▶ [Goal of the exercise]:
Transcribe the data below verbatim from the line with "f64_sub (f64_sqrt (F64.add" to the line with "let max_h := 2 in". Include both of those lines.

*** Opening Provided records ***

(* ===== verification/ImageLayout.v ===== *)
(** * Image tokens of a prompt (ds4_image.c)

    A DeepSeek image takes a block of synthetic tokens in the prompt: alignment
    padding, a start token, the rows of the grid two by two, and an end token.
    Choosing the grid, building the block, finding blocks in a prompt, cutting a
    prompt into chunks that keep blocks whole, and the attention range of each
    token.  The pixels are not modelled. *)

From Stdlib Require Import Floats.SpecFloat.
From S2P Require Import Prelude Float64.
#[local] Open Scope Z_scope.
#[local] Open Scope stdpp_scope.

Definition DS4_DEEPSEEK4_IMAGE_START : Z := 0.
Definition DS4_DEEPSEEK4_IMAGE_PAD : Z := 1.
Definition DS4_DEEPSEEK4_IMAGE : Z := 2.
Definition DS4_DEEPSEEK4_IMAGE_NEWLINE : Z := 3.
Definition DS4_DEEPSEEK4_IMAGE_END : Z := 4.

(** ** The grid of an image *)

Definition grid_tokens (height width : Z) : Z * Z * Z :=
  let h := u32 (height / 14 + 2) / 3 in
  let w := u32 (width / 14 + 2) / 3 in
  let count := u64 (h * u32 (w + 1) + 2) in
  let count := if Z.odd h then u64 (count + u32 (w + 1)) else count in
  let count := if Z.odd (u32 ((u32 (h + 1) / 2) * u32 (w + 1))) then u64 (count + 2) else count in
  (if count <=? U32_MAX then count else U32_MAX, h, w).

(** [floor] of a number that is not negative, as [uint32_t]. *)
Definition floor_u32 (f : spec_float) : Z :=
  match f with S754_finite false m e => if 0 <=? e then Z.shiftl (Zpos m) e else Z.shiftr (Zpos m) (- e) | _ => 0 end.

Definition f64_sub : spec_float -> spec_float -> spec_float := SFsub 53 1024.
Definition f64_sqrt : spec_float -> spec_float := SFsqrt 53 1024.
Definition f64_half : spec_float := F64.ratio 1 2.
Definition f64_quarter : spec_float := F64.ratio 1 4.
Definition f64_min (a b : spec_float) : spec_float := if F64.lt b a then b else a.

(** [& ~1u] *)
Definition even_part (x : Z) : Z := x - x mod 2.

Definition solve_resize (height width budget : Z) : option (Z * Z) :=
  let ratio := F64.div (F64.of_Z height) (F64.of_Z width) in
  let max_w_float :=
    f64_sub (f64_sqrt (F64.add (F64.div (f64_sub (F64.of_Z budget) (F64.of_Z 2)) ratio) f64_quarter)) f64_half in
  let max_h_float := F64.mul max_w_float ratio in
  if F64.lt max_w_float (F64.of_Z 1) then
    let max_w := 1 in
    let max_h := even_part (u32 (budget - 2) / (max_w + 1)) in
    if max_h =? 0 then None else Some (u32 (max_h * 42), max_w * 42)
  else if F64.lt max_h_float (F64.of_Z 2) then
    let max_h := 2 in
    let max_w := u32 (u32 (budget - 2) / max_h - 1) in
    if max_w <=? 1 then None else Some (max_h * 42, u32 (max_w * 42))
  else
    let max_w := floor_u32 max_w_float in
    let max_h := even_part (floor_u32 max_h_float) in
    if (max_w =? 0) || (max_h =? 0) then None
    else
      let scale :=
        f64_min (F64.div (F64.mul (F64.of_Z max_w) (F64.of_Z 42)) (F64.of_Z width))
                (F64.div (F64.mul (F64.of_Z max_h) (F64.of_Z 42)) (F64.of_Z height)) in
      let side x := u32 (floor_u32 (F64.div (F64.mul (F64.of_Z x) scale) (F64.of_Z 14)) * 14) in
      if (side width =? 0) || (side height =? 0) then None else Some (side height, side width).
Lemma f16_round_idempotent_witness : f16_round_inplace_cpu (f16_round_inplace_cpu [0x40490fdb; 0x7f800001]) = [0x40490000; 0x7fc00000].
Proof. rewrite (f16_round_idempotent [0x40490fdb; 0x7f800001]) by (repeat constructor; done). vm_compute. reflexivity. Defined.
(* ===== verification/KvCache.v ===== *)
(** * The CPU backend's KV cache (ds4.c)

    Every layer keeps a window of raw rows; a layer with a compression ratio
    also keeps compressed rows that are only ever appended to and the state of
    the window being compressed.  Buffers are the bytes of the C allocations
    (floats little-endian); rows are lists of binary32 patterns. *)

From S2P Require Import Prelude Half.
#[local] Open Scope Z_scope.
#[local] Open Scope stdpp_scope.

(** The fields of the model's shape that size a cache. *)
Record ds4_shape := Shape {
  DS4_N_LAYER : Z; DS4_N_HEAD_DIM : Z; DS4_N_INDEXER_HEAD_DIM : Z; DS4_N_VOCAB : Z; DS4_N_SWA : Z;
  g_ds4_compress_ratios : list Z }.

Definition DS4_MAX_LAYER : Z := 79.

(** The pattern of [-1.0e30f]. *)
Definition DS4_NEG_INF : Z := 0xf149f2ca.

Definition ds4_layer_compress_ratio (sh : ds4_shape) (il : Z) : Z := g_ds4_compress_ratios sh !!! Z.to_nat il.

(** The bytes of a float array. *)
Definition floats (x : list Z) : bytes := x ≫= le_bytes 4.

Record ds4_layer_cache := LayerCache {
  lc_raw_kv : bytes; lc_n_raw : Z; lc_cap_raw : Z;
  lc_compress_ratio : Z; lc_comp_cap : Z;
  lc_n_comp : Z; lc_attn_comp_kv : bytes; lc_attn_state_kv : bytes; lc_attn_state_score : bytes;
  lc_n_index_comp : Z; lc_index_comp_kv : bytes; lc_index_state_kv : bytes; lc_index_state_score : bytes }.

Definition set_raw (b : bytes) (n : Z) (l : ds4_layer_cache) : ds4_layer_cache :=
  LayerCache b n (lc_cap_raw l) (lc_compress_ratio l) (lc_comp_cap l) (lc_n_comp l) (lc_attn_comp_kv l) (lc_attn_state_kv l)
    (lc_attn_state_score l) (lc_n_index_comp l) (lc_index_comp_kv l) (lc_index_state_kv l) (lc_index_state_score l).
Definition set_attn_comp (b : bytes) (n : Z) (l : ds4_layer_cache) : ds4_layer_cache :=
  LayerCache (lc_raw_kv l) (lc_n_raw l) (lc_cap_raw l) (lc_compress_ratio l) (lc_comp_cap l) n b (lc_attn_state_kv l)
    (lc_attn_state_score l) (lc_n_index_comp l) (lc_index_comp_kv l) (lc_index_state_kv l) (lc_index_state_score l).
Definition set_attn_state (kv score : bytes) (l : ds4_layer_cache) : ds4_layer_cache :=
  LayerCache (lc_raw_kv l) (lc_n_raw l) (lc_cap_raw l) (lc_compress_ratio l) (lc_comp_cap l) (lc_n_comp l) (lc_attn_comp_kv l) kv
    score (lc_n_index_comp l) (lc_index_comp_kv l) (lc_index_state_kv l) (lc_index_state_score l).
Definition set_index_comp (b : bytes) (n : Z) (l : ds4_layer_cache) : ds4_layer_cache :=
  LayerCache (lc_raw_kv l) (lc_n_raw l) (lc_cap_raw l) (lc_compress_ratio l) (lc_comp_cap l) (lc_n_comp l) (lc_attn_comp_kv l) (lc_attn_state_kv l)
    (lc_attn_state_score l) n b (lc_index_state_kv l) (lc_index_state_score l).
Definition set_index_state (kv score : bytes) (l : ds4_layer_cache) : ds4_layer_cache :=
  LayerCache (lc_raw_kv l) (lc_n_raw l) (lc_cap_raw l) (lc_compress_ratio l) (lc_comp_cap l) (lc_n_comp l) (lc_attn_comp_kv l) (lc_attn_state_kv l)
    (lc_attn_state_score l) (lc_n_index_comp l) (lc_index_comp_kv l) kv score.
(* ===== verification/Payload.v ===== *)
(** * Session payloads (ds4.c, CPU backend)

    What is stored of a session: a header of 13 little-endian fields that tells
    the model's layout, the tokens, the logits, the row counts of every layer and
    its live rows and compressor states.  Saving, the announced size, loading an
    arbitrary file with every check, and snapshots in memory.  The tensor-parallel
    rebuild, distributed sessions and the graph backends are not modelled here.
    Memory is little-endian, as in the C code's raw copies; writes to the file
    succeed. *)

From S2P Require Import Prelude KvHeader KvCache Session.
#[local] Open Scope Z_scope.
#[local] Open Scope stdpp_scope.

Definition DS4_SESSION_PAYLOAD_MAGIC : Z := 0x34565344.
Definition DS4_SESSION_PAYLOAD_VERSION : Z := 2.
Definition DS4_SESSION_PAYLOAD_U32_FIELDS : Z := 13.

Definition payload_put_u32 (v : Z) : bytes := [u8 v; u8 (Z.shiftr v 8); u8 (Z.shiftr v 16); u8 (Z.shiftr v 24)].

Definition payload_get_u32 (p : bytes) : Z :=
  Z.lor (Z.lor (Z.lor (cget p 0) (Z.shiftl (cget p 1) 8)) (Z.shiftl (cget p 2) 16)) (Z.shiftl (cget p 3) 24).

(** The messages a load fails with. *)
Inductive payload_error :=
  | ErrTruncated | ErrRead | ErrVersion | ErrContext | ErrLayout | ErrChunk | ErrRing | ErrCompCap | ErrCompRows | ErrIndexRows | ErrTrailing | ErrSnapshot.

*** Closing Provided records ***

▶ [Solved problem]:
    f64_sub (f64_sqrt (F64.add (F64.div (f64_sub (F64.of_Z budget) (F64.of_Z 2)) ratio) f64_quarter)) f64_half in
  let max_h_float := F64.mul max_w_float ratio in
  if F64.lt max_w_float (F64.of_Z 1) then
    let max_w := 1 in
    let max_h := even_part (u32 (budget - 2) / (max_w + 1)) in
    if max_h =? 0 then None else Some (u32 (max_h * 42), max_w * 42)
  else if F64.lt max_h_float (F64.of_Z 2) then
    let max_h := 2 in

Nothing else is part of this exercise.